Each week we will be connecting with our contributors showing where they have been, where they are now, and what’s up for the future. 

Name: Sean Ironman
Title of Piece published in Sweet: One-Way Ticket to The Promised Land 
Issue:  10.3

Sean Ironman

Find him:
Twitter 
Instagram

Sean is working toward a PhD in Creative Nonfiction at the University of Missouri-Columbia, and teaches creative writing and composition. He currently does not have a website, but plans to.

 

 

What are some major accomplishments you have had since your Sweet publication? 

I’ve been studying for my exams and revising my first book, so no major professional accomplishments. But I lost twenty-five pounds, so there’s that.

Can you tell us about a current/ongoing project that you’re excited about?

I’m revising my first book, a memoir told in essays titled And I Will Give You As Many Roast Bones As You Need. The title comes from Kipling’s short story, “The Cat That Walked By Himself,” which is about the domestication of animals. One of the through lines of the book is my efforts to save my boxer, Hankelford, who at two years old was diagnosed with a brain tumor. The book places those events beside two others from that same year: my parents’ divorce and my relationship with my pregnant girlfriend at the time who has an abortion.

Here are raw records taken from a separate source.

(** * Gitgres: a shallow embedding of the storage core

    The development follows the C sources of the repository:
    - [ext/git_oid.c]      the [git_oid] type: hex input and output;
    - [ext/object_hash.c]  [git_object_hash_c], the canonical object hash;
    - [ext/tree_parse.c]   [git_tree_entries_c], the tree entry parser;
    - [backend/odb_postgres.c], [backend/refdb_postgres.c] the libgit2
      backends over libpq;
    - [backend/remote_helper.c] the [list] command of the remote helper;
    - [sql/schema.sql], [sql/functions/*.sql] the tables and the SQL
      functions the tests exercise.

    C [char] data is a [list byte]; C [int] values are [Z] with the
    conversions written out; the PostgreSQL tables are finite maps keyed
    by their primary key. *)

From Stdlib Require Import ZArith List Lia Bool.
From Stdlib Require Import Strings.Byte Strings.String Strings.Ascii.
From stdpp Require Import base option list gmap fin_maps sorting.

Import ListNotations.
#[local] Open Scope Z_scope.

(** ** Bytes, C strings and C integers *)

Abbreviation bytes := (list byte).

(** A string literal of the source, as the bytes before its terminator. *)
Definition bs (s : string) : bytes := list_byte_of_string s.

(** The value of a [char] read as [unsigned char]. *)
Definition uchar (b : byte) : Z := Z.of_N (Byte.to_N b).

(** The value of a plain [char] promoted to [int]: [char] is signed on the
    platforms PostgreSQL is built for here, so bytes from 128 on are
    negative. *)
Definition schar (b : byte) : Z :=
  if uchar b <? 128 then uchar b else uchar b - 256.

(** Storing an [int] into a [char] keeps its low eight bits. *)
Definition to_char (z : Z) : byte :=
  match Byte.of_N (Z.to_N (z mod 256)) with
  | Some b => b
  | None => x00
  end.

(** Conversion to a 32-bit [int] (two's complement wrap-around). *)
Definition INT_MAX : Z := 2147483647.
Definition to_int (z : Z) : Z := (z + 2 ^ 31) mod 2 ^ 32 - 2 ^ 31.

(** [strlen]: the number of bytes before the first NUL; the end of the list
    stands for the terminator of a string that holds no NUL. *)
Fixpoint strlen (s : bytes) : nat :=
  match s with
  | [] => O
  | c :: s' => if Byte.eqb c x00 then O else S (strlen s')
  end.

(** [s[i]] for an index up to the terminator. *)
Definition char_at (s : bytes) (i : nat) : byte := nth i s x00.

(** The bytes of a NUL-terminated string: what [strlen] counts. *)
Definition cstr (s : bytes) : bytes := firstn (strlen s) s.

(** ** Errors raised with [ereport(ERROR, ...)] *)

Inductive sqlstate :=
| ERRCODE_INVALID_TEXT_REPRESENTATION
| ERRCODE_INVALID_PARAMETER_VALUE
| ERRCODE_DATA_CORRUPTED
| ERRCODE_FEATURE_NOT_SUPPORTED
| ERRCODE_NOT_NULL_VIOLATION
| ERRCODE_FOREIGN_KEY_VIOLATION
| ERRCODE_CHECK_VIOLATION
| ERRCODE_UNIQUE_VIOLATION
| ERRCODE_CONNECTION_FAILURE
| ERRCODE_IN_FAILED_SQL_TRANSACTION.

Record pg_error := ereport { errcode : sqlstate; errmsg : string }.

Inductive result (A : Type) :=
| Ok (a : A)
| Error (e : pg_error).
Arguments Ok {A} a.
Arguments Error {A} e.

Definition is_ok {A} (r : result A) : bool :=
  match r with Ok _ => true | Error _ => false end.

Definition rbind {A B} (r : result A) (k : A -> result B) : result B :=
  match r with
  | Ok a => k a
  | Error e => Error e
  end.

(** ** ext/git_oid.c: the OID codec *)

Module GitOid.

(** [typedef struct { char data[20]; } GitOid;] *)
Definition GitOid := bytes.

Definition hex_to_nibble (c : byte) : Z :=
  if (48 <=? schar c) && (schar c <=? 57) then schar c - 48
  else if (97 <=? schar c) && (schar c <=? 102) then schar c - 97 + 10
  else if (65 <=? schar c) && (schar c <=? 70) then schar c - 65 + 10
  else -1.

Definition nibble_to_hex (n : Z) : byte :=
  nth (Z.to_nat (Z.land n 15)) (bs "0123456789abcdef") x00.

Definition invalid_length : pg_error :=
  ereport ERRCODE_INVALID_TEXT_REPRESENTATION
          "invalid git OID: must be exactly 40 hex characters".

Definition invalid_hex : pg_error :=
  ereport ERRCODE_INVALID_TEXT_REPRESENTATION
          "invalid hex character in git OID".

(** The body of [for (i = 0; i < 20; i++)] in [git_oid_in]: [is] holds the
    indices still to visit, [data] the bytes of [result->data] written so
    far. *)
Fixpoint git_oid_in_loop (str : bytes) (idx : list nat) (data : bytes)
  : result GitOid :=
  match idx with
  | [] => Ok data
  | i :: idx' =>
      let hi := hex_to_nibble (char_at str (i * 2)) in
      let lo := hex_to_nibble (char_at str (i * 2 + 1)) in
      if (hi <? 0) || (lo <? 0) then Error invalid_hex
      else git_oid_in_loop str idx'
             (data ++ [to_char (Z.lor (Z.shiftl hi 4) lo)])
  end.

Definition git_oid_in (str : bytes) : result GitOid :=
  let len := strlen str in
  if negb (Nat.eqb len 40) then Error invalid_length
  else git_oid_in_loop str (seq 0 20) [].

(** [git_oid_out]: two characters per byte of [oid->data]; the result is the
    40 characters before the terminator written at [result[40]]. *)
Definition git_oid_out (oid : GitOid) : bytes :=
  flat_map
    (fun i =>
       [ nibble_to_hex (Z.shiftr (uchar (nth i oid x00)) 4);
         nibble_to_hex (Z.land (schar (nth i oid x00)) 15) ])
    (seq 0 20).

(** The characters the spec allows in an OID, and those it prints. *)
Definition is_hex_digit (c : byte) : bool :=
  let v := uchar c in
  ((48 <=? v) && (v <=? 57)) || ((97 <=? v) && (v <=? 102))
  || ((65 <=? v) && (v <=? 70)).

Definition is_lower_hex_digit (c : byte) : bool :=
  let v := uchar c in
  ((48 <=? v) && (v <=? 57)) || ((97 <=? v) && (v <=? 102)).

(** ASCII case mapping, as [tolower] and [toupper] in the C locale. *)
Definition tolower (c : byte) : byte :=
  if (65 <=? uchar c) && (uchar c <=? 90) then to_char (uchar c + 32) else c.

Definition toupper (c : byte) : byte :=
  if (97 <=? uchar c) && (uchar c <=? 122) then to_char (uchar c - 32) else c.

(** What one iteration of the loop of [git_oid_in] tests and stores. *)
Definition pair_ok (str : bytes) (i : nat) : bool :=
  is_hex_digit (char_at str (i * 2)) && is_hex_digit (char_at str (i * 2 + 1)).

(** The OID of the blob [hello], in hex and as raw bytes. *)
Definition hello_hex : bytes := bs "b6fc4c620b67d95f953a5c1c1230aaab5db5a1b0".
Definition hello_oid : GitOid :=
  [ xb6; xfc; x4c; x62; x0b; x67; xd9; x5f; x95; x3a;
    x5c; x1c; x12; x30; xaa; xab; x5d; xb5; xa1; xb0 ].

Definition pair_byte (str : bytes) (i : nat) : byte :=
  to_char (Z.lor (Z.shiftl (hex_to_nibble (char_at str (i * 2))) 4)
                 (hex_to_nibble (char_at str (i * 2 + 1)))).

End GitOid.

(** ** SHA-1, as [EVP_sha1] computes it (FIPS 180-4)

    OpenSSL is linked, not part of the repository: the digest is embedded
    from the standard.  Words are 32-bit values in [Z]. *)

Module Sha1.

Definition mask32 (x : Z) : Z := x mod 2 ^ 32.
Definition add32 (x y : Z) : Z := mask32 (x + y).
Definition rotl (n x : Z) : Z :=
  Z.lor (mask32 (Z.shiftl x n)) (Z.shiftr x (32 - n)).
Definition not32 (x : Z) : Z := Z.lxor x 4294967295.

(** Big-endian conversions. *)
Definition word_of_bytes (b0 b1 b2 b3 : byte) : Z :=
  Z.lor (Z.shiftl (uchar b0) 24)
    (Z.lor (Z.shiftl (uchar b1) 16) (Z.lor (Z.shiftl (uchar b2) 8) (uchar b3))).

Definition bytes_of_word (w : Z) : bytes :=
  [ to_char (Z.shiftr w 24); to_char (Z.shiftr w 16);
    to_char (Z.shiftr w 8); to_char w ].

I’m excited about it because it’s fascinating to see how events and relationships connect and inform each other.

Who is your favorite author? 

Just one? George Orwell and James Baldwin are the greatest essayists.

What is your favorite poem/essay/book? 

I’ll try to stick to one for this, but if you ask me next week it may be different. Jack London’s White Fang is the only book I finished and then immediately started reading from the first page again. I paused about ten seconds before diving back in. I was a kid at the time, but that still means something, I think.

What inspires you to write? 

There are two sides to this:
1) Reading or watching things I don’t like or that I find frustrating. From when I was eighteen and first started writing creatively, I said, “Why do writers always have to do it this way? Why don’t they ever do it this other way?” So I said, well, I guess I have to do it.

2) I also think of my parents, who seem to have spent their adult lives working jobs they hate. I don’t want to do that. So I sit down and I write. That’s the only way to be a writer.

What is your favorite sweet? 

My favorite sweet is a Black & White Cookie. I have a story:
When I was twenty-one, I was in a bad car accident. I lost control of my pickup truck in the rain early one morning. It tipped onto the driver’s side and my left arm was dragged along the road for about fifty or sixty yards. The flesh off my forearm was stripped to the bone. An ambulance brought me to the hospital, and I was cleaned up and given Oxy for the pain and then sent on my way. A couple hours later, I walked to a coffee shop for breakfast. I was starving. I looked at the bakery case and wanted to order a Cheese Danish and a Black & White cookie. But, I imagined my friend telling me that I was a fatty, so I chose only the Danish. Later that morning, I passed out at a Walgreens waiting for a prescription and was taken to another hospital. It turns out my blood sugar dropped so low due to not eating much, the loss of blood, and the Oxy. I told the doctor about passing on the Black & White cookie, and he said if I had eaten one it would have saved me a visit to the hospital. So now I have a life rule: Always eat a Black & White cookie if offered.

Sounds like a great story, and very true! 

Thank you, Sean, for taking the time to reconnect with us.  We look forward to seeing more of your work in the future!